As shown, only a single socket connection at a time is allowed, and an exception is raised if a repeated with statement is attempted when a socket is already in use.  
You can work around this limitation with a slightly different implementation, as shown here:

In [58]:
from socket import socket, AF_INET, SOCK_STREAM

class LazyConnection:
    def __init__(self, address, family = AF_INET, type=SOCK_STREAM):
        self.address = address
        self.family = AF_INET
        self.type = SOCK_STREAM
        self.connections = []
        
    def __enter__(self):
        sock = socket(self.family, self.type)
        sock.connect(self.address)
        self.connections.append(sock)
        return sock
    
    def __exit(self, exc_ty, exc_val, tb):
        self.connections.pop().close()

In this second version, the `LazyConnection` class serves as a kind of factory for connections.  
Internally, a list is used to keep a stack.  
Whenever `__enter__()` executes, it makes a new connection and adds it to the stack.  
The `__exit__()` method simply pops the last connection off the stack and closes it.  
It’s subtle, but this allows multiple connections to be created at once with nested with statements, as shown.  
Context managers are most commonly used in programs that need to manage resources such as files, network connections, and locks.  
A key part of such resources is they have to be explicitly closed or released to operate correctly.  
For instance, if you acquire a lock, then you have to make sure you release it, or else you risk deadlock.  
By implementing `__enter__()`, `__exit__()`, and using the with statement, it is much easier to avoid such problems, since the cleanup code in the `__exit__()` method is guaranteed to run no matter what.  
An alternative formulation of context managers is found in the `contextmanager` module in Recipe 9.22.  
A thread-safe version of this recipe can be found in Recipe 12.6.

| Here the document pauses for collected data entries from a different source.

(* ===== verification/_CoqProject ===== *)
-Q . S2P
Prelude.v
Primitives.v
Types.v
World.v
Arena.v
ArenaProofs.v
Noise.v
NoiseProofs.v
Onion.v
OnionProofs.v
Network.v
NetworkProofs.v
Database.v
DatabaseProofs.v
StateMachine.v
StateMachineProofs.v
FileTransfer.v
FileTransferProofs.v
History.v
HistoryProofs.v
Keys.v
KeysProofs.v
Control.v
ControlProofs.v
TorProcess.v
TorProofs.v
Frontend.v
FrontendProofs.v
Seccomp.v
SeccompProofs.v
Startup.v
StartupProofs.v
Messages.v
EventLoop.v
StdinHandler.v
Input.v
InputProofs.v
Partial.v
Buffers.v
Tui.v
TuiProofs.v
TuiSession.v
TuiEdit.v
LineEdit.v
LineEditProofs.v
LineEditText.v
LineEditDraw.v
Ansi.v
AnsiProofs.v
Sandbox.v
Main.v
MainProofs.v
LoopFilter.v
MainFilter.v
EventLoopProofs.v
LoopProofs.v
StdinProofs.v
SandboxProofs.v
MessagesProofs.v
Scenarios.v
(* ===== verification/Prelude.v ===== *)
(** * Noxtor: a verification development

    Noxtor is a peer-to-peer chat program in C.  Two users talk over Tor onion
    services; every connection is a Noise XX handshake followed by encrypted
    frames, contacts and undelivered messages live in an encrypted database,
    files are sent in chunks, key material lives in a guarded arena, and the
    whole program is one epoll loop over sixteen peer slots that runs behind
    seccomp and Landlock.  This library models the program as Rocq functions,
    from main to the last handler, and proves the properties it relies on.

    ** The program and the files that model it

    Shared by all:

    - [Prelude]: bytes, machine integers, the state monad [St], record update,
      the error codes of include/common.h, shared lemmas and tactics.
    - [Primitives]: what the program calls and does not contain.  [OS] answers
      every system call from the whole history of calls, so a theorem over all
      [OS] covers every behaviour of the kernel, of SQLite and of the user's
      terminal; [Crypto] is libsodium, with the documented facts the code relies
      on as [CryptoLaws].  [kind_os] and [toy_crypto] are concrete instances.
    - [Types]: the structs and enums of include/types.h and its neighbours.
    - [World]: the state everything runs on: [app_state], the rows of the
      database and the history of calls; access to a peer slot; the rules for
      frame conditions ([keeps], [within]) and Hoare triples.
    - [Partial], [Buffers]: code with undefined behaviour as a partial monad with
      a total-correctness triple, and edits inside a buffer; used where memory
      safety is the subject (the two line editors and the chat panel).

    Components, callees first:

    - [Arena]: src/arena.c, the mapping with guard pages and canary, the bump
      allocator, restore, destroy, aborts.
    - [Noise]: src/noise.c: cipher states, HKDF over BLAKE2b, the three
      handshake messages, split, transport.
    - [Onion], [Keys]: src/crypto.c, v3 onion addresses, the signed claim that
      binds an address to a static key, key derivation, salt and identity files.
    - [Network], [Control], [TorProcess]: src/network.c, frame headers, parsing,
      epoll; reads and writes with deadlines, the control dialogue, hidden
      services, SOCKS5; torrc, starting, checking and stopping Tor, stale
      directories.
    - [Database], [History]: src/database.c, opening, contacts, the message queue
      and the history over rows of ciphertext.
    - [StateMachine]: src/state_machine.c, the transition table, the dispatcher
      and its actions (teardown, key prompt, key approval).
    - [FileTransfer]: src/file_transfer.c, sending and receiving files.
    - [Frontend]: src/frontend.c with the sanitiser of a peer's text, the parts of
      src/fe_ansi.c and src/log.c the other files use, which PINs are valid.
    - [Seccomp]: src/seccomp.c, the table, rules with arguments, loading by stage.
    - [Startup]: the steps of src/main.c (signals, configuration directory, PIN
      entry, erasing all keys) and src/cet_shstk.c.
    - [Messages], [EventLoop], [StdinHandler], [Input]: sending and queueing text;
      reassembly, handshake with identity claim, frames, deadlines, the death of
      Tor, accept, read and write events; the key prompt and the commands; the
      buffer of standard input (src/stdin_handler.c, src/event_loop.c).
    - [Tui]: src/tui.c, src/fe_tui.c and their callers in the build with the
      full-screen interface: panels, scrollback with its heap, the input line.
    - [LineEdit]: src/linenoise.c as the program uses it: characters and clusters
      in UTF-8, editing keys, folds, bracketed paste, drawing, start and stop.
    - [Ansi]: src/fe_ansi.c and src/log.c, what a terminal is sent for prompts,
      messages, progress and log lines, and who owns the line.
    - [Sandbox]: src/landlock_sandbox.c and the head of event_loop.
    - [Main]: main and cleanup, every step in order with its exits.

    A [struct peer_session *] is the index of a slot; a pointer that can be
    NULL is an option; a C string is the list of its characters; a C function
    that changes state is a function in [St world], with its guards and early
    returns in the order of the code.  Lines printed for the user are [Ui]
    calls of the event loop's model; [Ansi] and [Tui] are what draws them.

    ** What is proved

    - [ArenaProofs]: the arena implements a stack of zeroed bytes, overflows are
      caught, destroying it erases it.
    - [NoiseProofs]: a complete handshake gives both ends the same keys and
      authenticates both static keys; no nonce is used twice with a key; paired
      sessions deliver every message and stay paired; a rejected ciphertext
      changes nothing; failed and finished handshakes hold no keys and stay
      dead.
    - [OnionProofs], [NetworkProofs]: addresses are accepted exactly when
      canonical, claims verify, frame headers round-trip, PIDs and service ids
      are parsed exactly.
    - [KeysProofs]: an identity is read back with the key it was sealed with and
      never with another; key files are published only when complete.
    - [ControlProofs], [TorProofs]: deadlines hold, answers are taken off the wire
      exactly, SOCKS5 refines its protocol, a hidden service is created with the
      program's key; Tor runs behind a verified control connection or not at all.
    - [DatabaseProofs], [HistoryProofs]: what is stored is read back, contacts and
      conversations do not disturb each other, the queue is flushed in order, the
      tables stay well formed.
    - [StateMachineProofs]: dispatch follows the table, teardown retires a slot
      completely and closes exactly its descriptors, an approval is bound to
      the prompt the user saw.
    - [FileTransferProofs]: file names are safe whatever the peer announces; a
      file is reported as received only if it has the announced size and hash.
    - [FrontendProofs]: no text of a peer sends the terminal an escape sequence.
    - [SeccompProofs], [LoopFilter], [MainFilter]: what the filters forbid for
      good, and that no run of the program makes a call that kills it.
    - [StartupProofs], [MainProofs]: PIN entry, the verdict on the shadow stack;
      the loop is entered ready, and nothing secret is left at any exit.
    - [EventLoopProofs], [LoopProofs]: a session needs a proof of identity;
      sequence numbers are enforced; reassembly is independent of how the
      stream is cut; deadlines; the death of Tor; the inbound rate limit.
    - [StdinProofs], [InputProofs]: what an answer to a prompt can do, which lines
      stay inside, dialling is all or nothing and limited; the input buffer stays
      well formed and every line of a pipe is handled once, in order.
    - [TuiProofs], [TuiSession], [TuiEdit]: whole sessions of the full-screen
      interface are free of undefined behaviour and of leaks; its input line
      refines a list of characters; a message is wrapped without losing text.
    - [LineEditProofs], [LineEditText], [LineEditDraw]: no input makes the line
      editor leave its buffer; it refines an editor of code points that moves by
      clusters; plain lines are drawn with the cursor in view, and the lines and
      terminals for which the drawing never ends.
    - [AnsiProofs]: on a terminal of any width messages appear in order above the
      prompt and the line being typed, which survive; the width of the prompt; the
      editor's line is hidden exactly while it is suspended.
    - [MessagesProofs]: chunks end at code points; a message typed on one side
      is shown on the other, through the senders and the frame loop as they
      are; a message is queued whole or not at all; two ways in which a file
      transfer and the text channel get out of step.
    - [SandboxProofs]: the rules are tight, the start is fail-closed.
    - [Scenarios]: concrete runs at which the theorems are applied.

    ** Bounds and fuel

    [sm_dispatch] has fuel 2: an action dispatches at most once more, and
    [dispatch_terminates] shows that more fuel changes nothing.  The frame loop
    has as much fuel as there are bytes in the buffer, each round consumes at
    least fourteen ([frame_loop_terminates]).  A message is sent, queued and
    wrapped with its length as fuel, each piece has at least one byte.  The loops
    that retry a call after EINTR have fuel for every byte plus [IO_RETRIES]
    interruptions, after which the model reports the I/O error; the C code would
    go on.  The entries of a directory ([dir_max]), the lines of a status file,
    the depth of a removal, the attempts at the PIN, the children waited for, the
    reads of one event and the rounds of the event loop are arguments over which
    the theorems quantify.  A paste has fuel for all the input there is; running
    out of it, or of that of a word, would be undefined behaviour and is shown not
    to happen.  The scroll loops of the line editor have fuel as an argument, for
    they need not end.  Integers that can wrap (sequence numbers, nonces, epochs,
    sizes, widths) are reduced at their width where the code computes with them.

    ** What is not modelled

    The loopback demonstration of debug builds and the build without seccomp; the
    inside of termbox, SQLite, libsodium, libseccomp, Tor and the kernel, which
    are parameters; of linenoise completion, hints, mask and multi-line mode,
    growing buffers, the blocking API and raw mode, which the program does not
    use or only passes through; the source positions and hex dumps of debug logs;
    where log lines are written, and the texts of the welcome and help lines.  The
    failure branches of libsodium's incremental hash are left out: they cannot be
    taken with the arguments the code passes.  Memory safety is a subject in
    [Arena], [Tui] and [LineEdit]; elsewhere arrays are lists, and the code's own
    bounds checks are modelled where they decide what happens. *)

From Stdlib Require Export ZArith Lia Strings.Byte.
From stdpp Require Export base list list_numbers option strings relations.
From coqutil Require Export Byte.
Close Scope nat_scope.
Open Scope Z_scope.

## 8.4. Saving Memory When Creating a Large Number of Instances

### Problem

Your program creates a large number (e.g., millions) of instances and uses a large amount of memory.

### Solution

For classes that primarily serve as simple data structures, you can often greatly reduce the memory footprint of instances by adding the `__slots__` attribute to the class definition.

In [59]:
class Date:
    __slots__ = ['year', 'month', 'day']
    def __init__(self, year, month, day):
        self.year = year
        self.month = month
        self.day = day

When you define `__slots__`, Python uses a much more compact internal representation for instances.  
Instead of each instance consisting of a dictionary, instances are built around a small fixed-sized array, much like a tuple or list.  
Attribute names listed in the `__slots__` specifier are internally mapped to specific indices within this array.  
A side effect of using slots is that it is no longer possible to add new attributes to instances — you are restricted to only those attribute names listed in the `__slots__` specifier.

### Discussion

The memory saved by using `__slots__` varies according to the number and type of attributes stored.  
However, in general, the resulting memory use is comparable to that of storing data in a tuple.  
To give you an idea, storing a single `Date` instance without slots requires 428 bytes of memory on a 64-bit version of Python.  
If slots is defined, it drops to 156 bytes.  
In a program that manipulated a large number of dates all at once, this would make a significant reduction in overall memory use.  
Although slots may seem like a feature that could be generally useful, you should resist the urge to use it in most code.  
There are many parts of Python that rely on the normal dictionary-based implementation.  
In addition, classes that define slots don’t support certain features such as multiple inheritance.  
For the most part, you should only use slots on classes that are going to serve as frequently used data structures in your program (like if your program created millions of instances of a particular class).  
A common misperception of `__slots__` is that it is an encapsulation tool that prevents users from adding new attributes to instances.  
Although this is a side effect of using slots, this was never the original purpose.  
Instead, `__slots__` was always [intended to be an optimization tool](http://python-history.blogspot.com/2010/06/inside-story-on-new-style-classes.html).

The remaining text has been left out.